2026 NCLEX Pass Rates by Country: What the 2025 Data Actually Means for You

2026 NCLEX Pass Rates by Country: What the 2025 Data Actually Means for You

I'm going to share something with you that most NCLEX prep companies won't.

Last month, I spent hours going through the official NCSBN data. The actual numbers from the organization that creates the NCLEX. What I found was eye-opening, and honestly, a little frustrating.

Because here's the thing: your chances of passing the NCLEX depend heavily on where you went to nursing school. And nobody talks about this.
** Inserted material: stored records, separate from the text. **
(* ===== verification/InferHost.v ===== *)
(** * The host's inference peer: [tb-vmm/src/infer_host.rs].

    The peer reads the guest's byte stream, answers an echo request with a keyed echo and the
    key, and an authenticated chunked request with a heartbeat and the chunks of the
    deterministic backend's response.  The key, the nonce and the witness stream are given to
    the constructor, as by [with_key_nonce]; the stream is the bytes written to it. *)
From Stdlib Require Import ZArith Lia Ascii String.
From stdpp Require Import base numbers option tactics sets list strings pretty.
From S2P Require Import Prelude Khash Inferwire InferChunks.
From S2P Require Infer.
Open Scope Z_scope.

Definition TB_VMM_HOST : Z := 1.
Definition INFER_DAEMON : Z := 3.

(** ** Text *)

Definition str (s : string) : list Z := map (fun c => Z.of_N (N_of_ascii c)) (String.list_ascii_of_string s).
Definition INFER_NOKEY_PROBE : list Z := str "YUVA-M31-NOKEY-PROBE-V1".
Definition INFER_LOCAL_PROBE : list Z := str "YUVA-M32-LOCAL-ORGAN-V1".
Definition hex_digit (n : Z) : Z := if n <? 10 then 48 + n else 87 + n.
Definition hex (bytes : list Z) : list Z := concat (map (fun b => [hex_digit (Z.shiftr b 4); hex_digit (Z.land b 15)]) bytes).
(** [{:016x}] *)
Definition hex16 (n : Z) : list Z := map (fun i => hex_digit (Z.land (Z.shiftr n (4 * i)) 15)) (reverse (seqZ 0 16)).
(** [{}] of an unsigned integer. *)
Definition dec (n : Z) : list Z := str (pretty (Z.to_N n)).

Definition echo_line (challenge tag : list Z) : list Z :=
  str "xport-harness: peer=TB-VMM-HOST challenge=0x" ++ hex challenge ++ str " tag=0x" ++ hex tag ++ str " key-custody=VMM" ++ [10].
Definition nokey_line (req_id : Z) : list Z :=
  str "xport-harness-infer: backend=MOCK-DETERMINISTIC req-id=0x" ++ hex16 req_id ++ str " answer=ERR-NO-KEY" ++ [10].
Definition resp_line (is_local : bool) (req_id resp_len : Z) (dig : list Z) (chunks : Z) : list Z :=
  (if is_local then str "xport-local: peer=0x03 local-organ=DETERMINISTIC-STANDIN req-id=0x"
   else str "xport-harness-infer: backend=MOCK-DETERMINISTIC req-id=0x") ++
  hex16 req_id ++ str " resp-len=" ++ dec resp_len ++ str " resp-digest=0x" ++ hex dig ++ str " chunks=" ++ dec chunks ++ str " pending=1" ++ [10].

(** ** State *)

Record Inflight := mkInflight { fl_req_id : Z; fl_challenge : list Z; fl_asm : InferAssembler }.

Record InferHost := mkHost {
  key : list Z;
  host_nonce : list Z;
  accum : FrameAccum;
  outbuf : list Z;
  inflight : option Inflight;
  witness : list Z;
  echoes : Z;
}.

Definition with_key_nonce (key nonce witness : list Z) : InferHost := mkHost key nonce (new INFER_ACCUM_CAP) [] None witness 0.

Definition set_accum (h : InferHost) (a : FrameAccum) : InferHost := mkHost (key h) (host_nonce h) a (outbuf h) (inflight h) (witness h) (echoes h).
Definition set_inflight (h : InferHost) (f : option Inflight) : InferHost := mkHost (key h) (host_nonce h) (accum h) (outbuf h) f (witness h) (echoes h).
Definition extend_outbuf (h : InferHost) (w : list Z) : InferHost := mkHost (key h) (host_nonce h) (accum h) (outbuf h ++ w) (inflight h) (witness h) (echoes h).
Definition witness_write (h : InferHost) (line : list Z) : InferHost :=
  mkHost (key h) (host_nonce h) (accum h) (outbuf h) (inflight h) (witness h ++ line) (echoes h).

Definition out_len (h : InferHost) : Z := zlen (outbuf h).
Definition take_output (h : InferHost) (max : Z) : InferHost * list Z :=
  let n := Z.min max (zlen (outbuf h)) in
  (mkHost (key h) (host_nonce h) (accum h) (zdrop n (outbuf h)) (inflight h) (witness h) (echoes h), ztake n (outbuf h)).

(** ** Serving *)

Definition wire_of (frame : InferFrame) : res (list Z) :=
  '(wire, n) ← canon frame (zrepeat (wire_len frame) 0);
  if n =? zlen wire then Val wire else Panic.

Definition tagged_frame (h : InferHost) (peer_id : Z) (challenge : list Z) (req_id k : Z) (sub : SubHdr) (chunk payload : list Z) : res (list Z) :=
  tag ← infer_tag (key h) peer_id (host_nonce h) challenge req_id k sub chunk;
  wire_of (mkFrame k req_id challenge (host_nonce h) peer_id tag payload).
Definition m31_frame (h : InferHost) (challenge : list Z) (req_id k : Z) (sub : SubHdr) (chunk payload : list Z) : res (list Z) :=
  tagged_frame h TB_VMM_HOST challenge req_id k sub chunk payload.

Definition serve_echo (h : InferHost) (req : InferFrame) : res InferHost :=
  tag ← echo_tag (key h) TB_VMM_HOST (host_nonce h) (challenge req) (payload req);
  wire ← wire_of (mkFrame ECHO_RESP (req_id req) (challenge req) (host_nonce h) TB_VMM_HOST tag (payload req));
  let wire := wire ++ key h in
  let h := extend_outbuf h wire in
  let h := witness_write h (echo_line (challenge req) tag) in
  n ← add_u 64 (echoes h) 1;
  Val (mkHost (key h) (host_nonce h) (accum h) (outbuf h) (inflight h) (witness h) n).

(** The chunk loop: [fuel] turns, each taking at least a byte of the response. *)
Fixpoint chunk_loop (fuel : nat) (h : InferHost) (peer : Z) (challenge : list Z) (req_id : Z) (resp dig : list Z) (off seq : Z) (out : list Z)
    : res (list Z * Z) :=
  match fuel with
  | O => Panic
  | S fuel =>
      if negb (off <? zlen resp) then Val (out, seq) else
      let end_ := Z.min (off + INFER_CHUNK_CAP) (zlen resp) in
      let sub := mkSub seq (end_ <? zlen resp) (wrap 32 (zlen resp)) dig in
      '(payload, n) ← subhdr_canon sub (zrepeat INFER_SUBHDR_LEN 0);
      if negb (n =? INFER_SUBHDR_LEN) then Panic else
      c ← slice resp off end_;
      w ← tagged_frame h peer challenge req_id INFER_RESP sub c (payload ++ c);
      seq ← add_u 16 seq 1;
      chunk_loop fuel h peer challenge req_id resp dig end_ seq (out ++ w)
  end.

Definition is_local_body (body : list Z) : res bool :=
  if zlen INFER_LOCAL_PROBE <=? zlen body then
    p ← slice body 0 (zlen INFER_LOCAL_PROBE); Val (bool_decide (p = INFER_LOCAL_PROBE))
  else Val false.

Definition serve_infer_body (h : InferHost) (challenge : list Z) (req_id : Z) (body : list Z) : res InferHost :=
  if bool_decide (body = INFER_NOKEY_PROBE) then
    '(ep, n) ← err_canon NO_KEY (zrepeat INFER_ERR_PAYLOAD_LEN 0);
    if negb (n =? INFER_ERR_PAYLOAD_LEN) then Panic else
    wire ← m31_frame h challenge req_id ERR empty ep ep;
    Val (witness_write (extend_outbuf h wire) (nokey_line req_id))
  else
    is_local ← is_local_body body;
    let resp_peer := if is_local : bool then INFER_DAEMON else TB_VMM_HOST in
    '(resp, rlen) ← Infer.mock_infer body (zrepeat Infer.INFER_MOCK_RESP_LEN 0);
    if rlen =? 0 then Val h else
    let resp := ztake rlen resp in
    dig ← body_digest resp;
    out ← tagged_frame h resp_peer challenge req_id INFER_PENDING empty [] [];
    '(out, seq) ← chunk_loop (S (Z.to_nat (zlen resp))) h resp_peer challenge req_id resp dig 0 0 out;
    let h := extend_outbuf h out in
    Val (witness_write h (resp_line is_local req_id (zlen resp) dig seq)).

(** Does the frame start a new request? *)
Definition restart (h : InferHost) (frame : InferFrame) : bool :=
  match inflight h with Some f => negb (fl_req_id f =? req_id frame) | None => true end.

Definition serve_infer_req (h : InferHost) (frame : InferFrame) : res InferHost :=
  v ← verify_infer_req (key h) frame;
  match v with
  | None => Val h
  | Some (sub, chunk) =>
      let h := if restart h frame then set_inflight h (Some (mkInflight (req_id frame) (challenge frame) (asm_new INFER_BODY_CAP))) else h in
      match inflight h with
      | None => Panic
      | Some f =>
          '(a, r) ← push_chunk (fl_asm f) sub chunk;
          match r with
          | Accepted => Val (set_inflight h (Some (mkInflight (fl_req_id f) (fl_challenge f) a)))
          | Rejected => Val (set_inflight h None)
          | Complete blen =>
              b ← asm_body a;
              body ← slice b 0 blen;
              serve_infer_body (set_inflight h None) (fl_challenge f) (fl_req_id f) body
          end
      end
  end.

Definition serve (h : InferHost) (frame : InferFrame) : res InferHost :=
  if kind frame =? ECHO_REQ then serve_echo h frame
  else if kind frame =? INFER_REQ then serve_infer_req h frame
  else Val h.

Fixpoint push_guest_bytes (h : InferHost) (bytes : list Z) : res InferHost :=
  match bytes with
  | [] => Val h
  | b :: bytes =>
      '(a, r) ← push_byte (accum h) b;
      let h := set_accum h a in
      match r with
      | None => push_guest_bytes h bytes
      | Some fl =>
          bs ← accum_bytes (accum h);
          frame_bytes ← slice bs 0 fl;
          a ← consume (accum h) fl;
          let h := set_accum h a in
          f ← decode frame_bytes;
          h ← (match f with Some frame => serve h frame | None => Val h end);
          push_guest_bytes h bytes
      end
  end.

(** ** Lemmas: frames *)

Lemma wire_of_ok f : frame_ok f -> wire_of f = Val (wire_bytes f).
Proof.
  intros Hf. pose proof (zlen_nonneg (payload f)). pose proof (ok_payload f Hf) as [Hp _]. unfold INFER_PAYLOAD_CAP in Hp.
  assert (wire_len f = zlen (wire_bytes f)) as Hw.
  { rewrite wire_bytes_length by done. unfold wire_len, canon_len, saturating_add, u_max, usize_bits. change INFER_HEADER_LEN with 66. lia. }
  unfold wire_of. pose proof (zlen_nonneg (wire_bytes f)). rewrite inferwire_canon_eq by (rewrite ?zlen_zrepeat; (done || lia)).
  rewrite bind_val, zdrop_all, app_nil_r by (rewrite zlen_zrepeat; lia). by rewrite Hw, Z.eqb_refl.
Qed.

Record custodian (h : InferHost) : Prop := {
  cu_key : zlen (key h) = KHASH_KEY_LEN;
  cu_nonce : zlen (host_nonce h) = INFER_NONCE_LEN /\ bytes (host_nonce h);
}.

(** The host's frame of kind [k], with the tag that binds it to its place. *)
Record stamped (h : InferHost) (peer : Z) (ch : list Z) (rid k : Z) (x : Chunk) (f : InferFrame) : Prop := {
  st_ok : frame_ok f;
  st_kind : kind f = k;
  st_req_id : req_id f = rid;
  st_challenge : challenge f = ch;
  st_nonce : nonce f = host_nonce h;
  st_peer : peer_id f = peer;
  st_parts : has_parts (kind f) (payload f) (fst x) (snd x);
  st_tagged : tagged (key h) f (fst x) (snd x);
}.

(** What an answer's frames are addressed to. *)
Record addressed (peer : Z) (ch : list Z) (rid : Z) : Prop := {
  ad_peer : is_u8 peer;
  ad_challenge : zlen ch = INFER_CHALLENGE_LEN /\ bytes ch;
  ad_req_id : is_u64 rid;
}.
A nurse from Kenya has a 69.1% chance of passing on their first try. A nurse from India? Just 40.5%.

That's not because Indian nurses are less capable. It's not because Kenyan nurses are smarter. It's because the education systems are different, and the NCLEX doesn't adjust for that.

If you're an internationally educated nurse preparing for the NCLEX, you deserve to know the real numbers. Not the generic "you can do it!" advice that ignores the actual challenges you face.

So let's talk about what the data actually says.

The Numbers No One Wants to Tell You

In 2024, 42,954 internationally educated nurses took the NCLEX-RN for the first time.

The overall pass rate? 53.81%.

Compare that to U.S.-educated nurses: 91.16%.

That's a 37-point gap.

Let me say that again: if you went to nursing school outside the U.S., you're starting with nearly 40 percentage points of disadvantage. Not because of your skills, but because of systemic differences in how nursing is taught around the world.

But here's where it gets really interesting. That 53.81% is an average. When you break it down by country, the differences are massive.

The Real Pass Rates by Country (2024 NCSBN Data)

Here's what the official data shows:

🇰🇪 Kenya: 69.1% pass rate

  • 3,740 candidates took the exam
  • 2,586 passed
  • The highest among major source countries

🇳🇵 Nepal: 61.6% pass rate

  • 2,659 candidates
  • 1,637 passed
  • Quietly outperforming much larger countries

🇰🇷 South Korea: 57.9% pass rate

  • 2,636 candidates
  • 1,527 passed
  • Middle of the pack

🇵🇭 Philippines: 51.7% pass rate

  • 28,112 candidates (the largest group by far, 65% of all international test-takers)
  • 14,545 passed
  • That means nearly half failed on their first attempt

🇮🇳 India: 40.5% pass rate

  • 5,807 candidates
  • Only 2,349 passed
  • The lowest among the top 5 countries

When I first saw these numbers, I had so many questions. Why is Kenya doing so much better than India? What's different about their nursing education? And most importantly, what can nurses from lower-performing countries do about it?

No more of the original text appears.